-------- Supplied information --------

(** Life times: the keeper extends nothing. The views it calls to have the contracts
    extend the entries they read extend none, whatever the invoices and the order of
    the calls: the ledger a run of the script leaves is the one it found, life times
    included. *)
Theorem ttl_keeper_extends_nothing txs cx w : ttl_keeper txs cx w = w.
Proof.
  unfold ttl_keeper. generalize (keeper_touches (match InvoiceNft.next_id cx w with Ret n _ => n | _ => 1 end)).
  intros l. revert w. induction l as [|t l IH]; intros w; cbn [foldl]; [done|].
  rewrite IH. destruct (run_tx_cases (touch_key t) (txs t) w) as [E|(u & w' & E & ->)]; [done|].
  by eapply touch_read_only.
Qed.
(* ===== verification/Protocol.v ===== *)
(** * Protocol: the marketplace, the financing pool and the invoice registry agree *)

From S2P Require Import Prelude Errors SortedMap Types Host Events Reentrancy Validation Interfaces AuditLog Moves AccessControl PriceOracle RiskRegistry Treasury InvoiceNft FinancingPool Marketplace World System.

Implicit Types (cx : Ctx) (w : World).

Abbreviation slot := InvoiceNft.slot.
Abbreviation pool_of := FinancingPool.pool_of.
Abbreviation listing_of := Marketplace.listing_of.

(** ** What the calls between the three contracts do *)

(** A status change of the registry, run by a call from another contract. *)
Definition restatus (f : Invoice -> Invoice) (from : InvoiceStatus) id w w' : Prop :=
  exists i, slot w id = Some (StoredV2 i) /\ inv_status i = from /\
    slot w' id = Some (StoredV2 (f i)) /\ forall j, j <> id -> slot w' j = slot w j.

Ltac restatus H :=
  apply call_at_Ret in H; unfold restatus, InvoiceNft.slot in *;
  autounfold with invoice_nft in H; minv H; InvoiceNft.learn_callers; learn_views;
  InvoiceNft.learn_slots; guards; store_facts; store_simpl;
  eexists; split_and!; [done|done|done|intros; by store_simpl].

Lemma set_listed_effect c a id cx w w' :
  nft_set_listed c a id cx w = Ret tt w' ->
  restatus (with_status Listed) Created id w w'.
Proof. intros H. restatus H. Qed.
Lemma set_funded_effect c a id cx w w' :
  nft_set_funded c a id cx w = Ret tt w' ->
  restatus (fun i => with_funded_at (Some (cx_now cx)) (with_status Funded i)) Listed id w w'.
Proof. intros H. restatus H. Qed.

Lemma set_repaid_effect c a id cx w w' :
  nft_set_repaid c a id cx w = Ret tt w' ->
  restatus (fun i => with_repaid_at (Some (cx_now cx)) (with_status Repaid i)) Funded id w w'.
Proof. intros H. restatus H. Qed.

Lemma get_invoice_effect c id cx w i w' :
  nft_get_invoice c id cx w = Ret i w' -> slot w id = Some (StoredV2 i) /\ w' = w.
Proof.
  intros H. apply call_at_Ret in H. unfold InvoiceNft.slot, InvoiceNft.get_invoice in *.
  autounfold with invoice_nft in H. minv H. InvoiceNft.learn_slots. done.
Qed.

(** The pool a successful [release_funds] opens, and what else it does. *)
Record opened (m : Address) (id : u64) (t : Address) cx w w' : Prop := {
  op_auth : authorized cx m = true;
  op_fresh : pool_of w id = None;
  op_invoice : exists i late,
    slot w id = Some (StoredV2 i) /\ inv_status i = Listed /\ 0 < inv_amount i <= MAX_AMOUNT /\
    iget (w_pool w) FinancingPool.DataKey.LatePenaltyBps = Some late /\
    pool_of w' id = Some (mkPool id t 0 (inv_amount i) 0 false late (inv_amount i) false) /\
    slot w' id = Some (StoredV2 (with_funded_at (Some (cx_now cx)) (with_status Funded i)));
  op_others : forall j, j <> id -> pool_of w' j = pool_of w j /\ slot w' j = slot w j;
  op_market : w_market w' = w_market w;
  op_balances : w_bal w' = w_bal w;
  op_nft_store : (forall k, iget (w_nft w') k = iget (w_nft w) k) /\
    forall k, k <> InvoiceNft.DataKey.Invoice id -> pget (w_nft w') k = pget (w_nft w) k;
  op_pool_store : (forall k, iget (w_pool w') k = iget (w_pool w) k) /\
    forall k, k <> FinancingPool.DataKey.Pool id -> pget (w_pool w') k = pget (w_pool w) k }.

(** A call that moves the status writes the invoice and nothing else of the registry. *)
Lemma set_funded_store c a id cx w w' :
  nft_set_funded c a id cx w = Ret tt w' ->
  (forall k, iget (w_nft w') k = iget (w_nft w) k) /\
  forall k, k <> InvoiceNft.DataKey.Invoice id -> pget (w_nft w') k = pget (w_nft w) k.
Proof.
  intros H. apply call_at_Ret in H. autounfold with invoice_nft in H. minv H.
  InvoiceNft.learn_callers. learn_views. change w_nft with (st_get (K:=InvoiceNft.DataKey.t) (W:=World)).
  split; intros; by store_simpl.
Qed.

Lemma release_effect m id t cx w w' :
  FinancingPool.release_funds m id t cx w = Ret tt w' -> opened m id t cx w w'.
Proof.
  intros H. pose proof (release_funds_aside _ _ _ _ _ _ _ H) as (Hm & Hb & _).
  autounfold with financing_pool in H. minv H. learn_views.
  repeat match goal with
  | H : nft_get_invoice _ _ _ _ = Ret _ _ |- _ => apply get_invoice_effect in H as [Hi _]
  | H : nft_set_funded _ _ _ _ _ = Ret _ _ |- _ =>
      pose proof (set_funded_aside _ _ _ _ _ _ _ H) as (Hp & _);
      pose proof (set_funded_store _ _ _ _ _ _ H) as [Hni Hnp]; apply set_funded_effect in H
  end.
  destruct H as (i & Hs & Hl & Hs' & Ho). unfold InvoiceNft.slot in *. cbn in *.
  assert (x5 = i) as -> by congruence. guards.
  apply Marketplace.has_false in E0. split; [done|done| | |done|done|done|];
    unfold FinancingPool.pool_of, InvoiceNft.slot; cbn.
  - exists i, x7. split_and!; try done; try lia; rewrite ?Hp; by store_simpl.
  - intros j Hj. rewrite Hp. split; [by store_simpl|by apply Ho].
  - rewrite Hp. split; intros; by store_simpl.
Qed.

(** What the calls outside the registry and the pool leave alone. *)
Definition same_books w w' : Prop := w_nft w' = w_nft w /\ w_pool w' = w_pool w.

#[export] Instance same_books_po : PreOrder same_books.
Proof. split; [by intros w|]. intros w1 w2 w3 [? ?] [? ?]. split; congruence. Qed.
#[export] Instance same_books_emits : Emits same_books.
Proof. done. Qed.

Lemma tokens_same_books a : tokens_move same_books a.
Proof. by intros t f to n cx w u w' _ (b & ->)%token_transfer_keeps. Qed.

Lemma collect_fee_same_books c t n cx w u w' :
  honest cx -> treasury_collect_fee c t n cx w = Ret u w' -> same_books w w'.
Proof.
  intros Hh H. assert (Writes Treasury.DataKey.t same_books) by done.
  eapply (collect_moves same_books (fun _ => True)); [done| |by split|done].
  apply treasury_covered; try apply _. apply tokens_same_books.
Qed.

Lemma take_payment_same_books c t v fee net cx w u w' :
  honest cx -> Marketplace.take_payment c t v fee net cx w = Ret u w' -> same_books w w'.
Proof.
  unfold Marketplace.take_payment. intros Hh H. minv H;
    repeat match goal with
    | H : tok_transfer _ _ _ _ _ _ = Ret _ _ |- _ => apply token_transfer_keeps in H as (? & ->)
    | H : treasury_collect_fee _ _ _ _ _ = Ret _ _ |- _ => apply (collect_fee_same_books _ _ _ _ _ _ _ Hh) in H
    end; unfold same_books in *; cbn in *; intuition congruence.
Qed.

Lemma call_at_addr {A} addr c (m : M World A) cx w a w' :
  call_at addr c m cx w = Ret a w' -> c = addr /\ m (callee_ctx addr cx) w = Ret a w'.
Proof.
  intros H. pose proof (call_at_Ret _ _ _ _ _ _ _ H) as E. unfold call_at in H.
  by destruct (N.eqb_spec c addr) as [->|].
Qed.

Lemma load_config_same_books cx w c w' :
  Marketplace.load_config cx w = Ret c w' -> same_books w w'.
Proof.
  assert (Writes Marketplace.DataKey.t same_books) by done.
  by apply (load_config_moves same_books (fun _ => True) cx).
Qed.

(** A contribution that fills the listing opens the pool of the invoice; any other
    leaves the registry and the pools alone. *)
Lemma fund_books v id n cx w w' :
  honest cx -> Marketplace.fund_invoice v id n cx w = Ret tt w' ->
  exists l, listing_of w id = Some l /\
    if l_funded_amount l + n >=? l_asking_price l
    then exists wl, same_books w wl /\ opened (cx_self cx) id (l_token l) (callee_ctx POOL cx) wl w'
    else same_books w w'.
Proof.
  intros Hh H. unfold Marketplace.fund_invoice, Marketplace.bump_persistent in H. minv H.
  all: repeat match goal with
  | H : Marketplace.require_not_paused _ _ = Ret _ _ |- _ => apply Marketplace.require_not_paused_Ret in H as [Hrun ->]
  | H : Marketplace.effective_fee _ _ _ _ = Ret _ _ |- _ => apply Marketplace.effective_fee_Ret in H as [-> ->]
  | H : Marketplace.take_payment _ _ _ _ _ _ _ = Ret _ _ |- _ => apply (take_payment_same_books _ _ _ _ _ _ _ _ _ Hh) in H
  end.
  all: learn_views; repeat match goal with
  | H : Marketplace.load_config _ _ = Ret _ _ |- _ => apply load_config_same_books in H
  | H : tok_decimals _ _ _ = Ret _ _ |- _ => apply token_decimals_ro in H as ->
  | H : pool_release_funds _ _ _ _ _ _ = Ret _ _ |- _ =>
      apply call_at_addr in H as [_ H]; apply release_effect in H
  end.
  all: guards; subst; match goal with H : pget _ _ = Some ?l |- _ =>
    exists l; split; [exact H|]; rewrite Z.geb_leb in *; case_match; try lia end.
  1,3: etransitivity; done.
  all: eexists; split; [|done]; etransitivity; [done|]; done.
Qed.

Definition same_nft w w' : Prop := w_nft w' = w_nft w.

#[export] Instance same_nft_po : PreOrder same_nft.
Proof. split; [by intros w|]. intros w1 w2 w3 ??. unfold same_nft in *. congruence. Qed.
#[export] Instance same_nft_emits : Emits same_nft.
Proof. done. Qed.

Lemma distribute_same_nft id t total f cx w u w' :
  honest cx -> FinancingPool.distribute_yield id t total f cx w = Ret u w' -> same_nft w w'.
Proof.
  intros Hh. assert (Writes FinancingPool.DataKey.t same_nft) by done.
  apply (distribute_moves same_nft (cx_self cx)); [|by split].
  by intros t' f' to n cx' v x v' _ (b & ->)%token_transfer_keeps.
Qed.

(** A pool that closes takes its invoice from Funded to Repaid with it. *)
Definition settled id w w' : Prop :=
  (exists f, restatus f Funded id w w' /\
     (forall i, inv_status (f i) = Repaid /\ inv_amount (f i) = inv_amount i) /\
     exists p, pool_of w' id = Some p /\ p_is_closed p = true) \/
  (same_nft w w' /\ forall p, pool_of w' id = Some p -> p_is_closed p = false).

--------

Requirement>
Among the entries above, locate the lines containing "Lemma take_payment_same_books c" and "in H as (? & ->)", and transcribe exactly those two lines and all lines between.

Worked solution>
Lemma take_payment_same_books c t v fee net cx w u w' :
  honest cx -> Marketplace.take_payment c t v fee net cx w = Ret u w' -> same_books w w'.
Proof.
  unfold Marketplace.take_payment. intros Hh H. minv H;
    repeat match goal with
    | H : tok_transfer _ _ _ _ _ _ = Ret _ _ |- _ => apply token_transfer_keeps in H as (? & ->)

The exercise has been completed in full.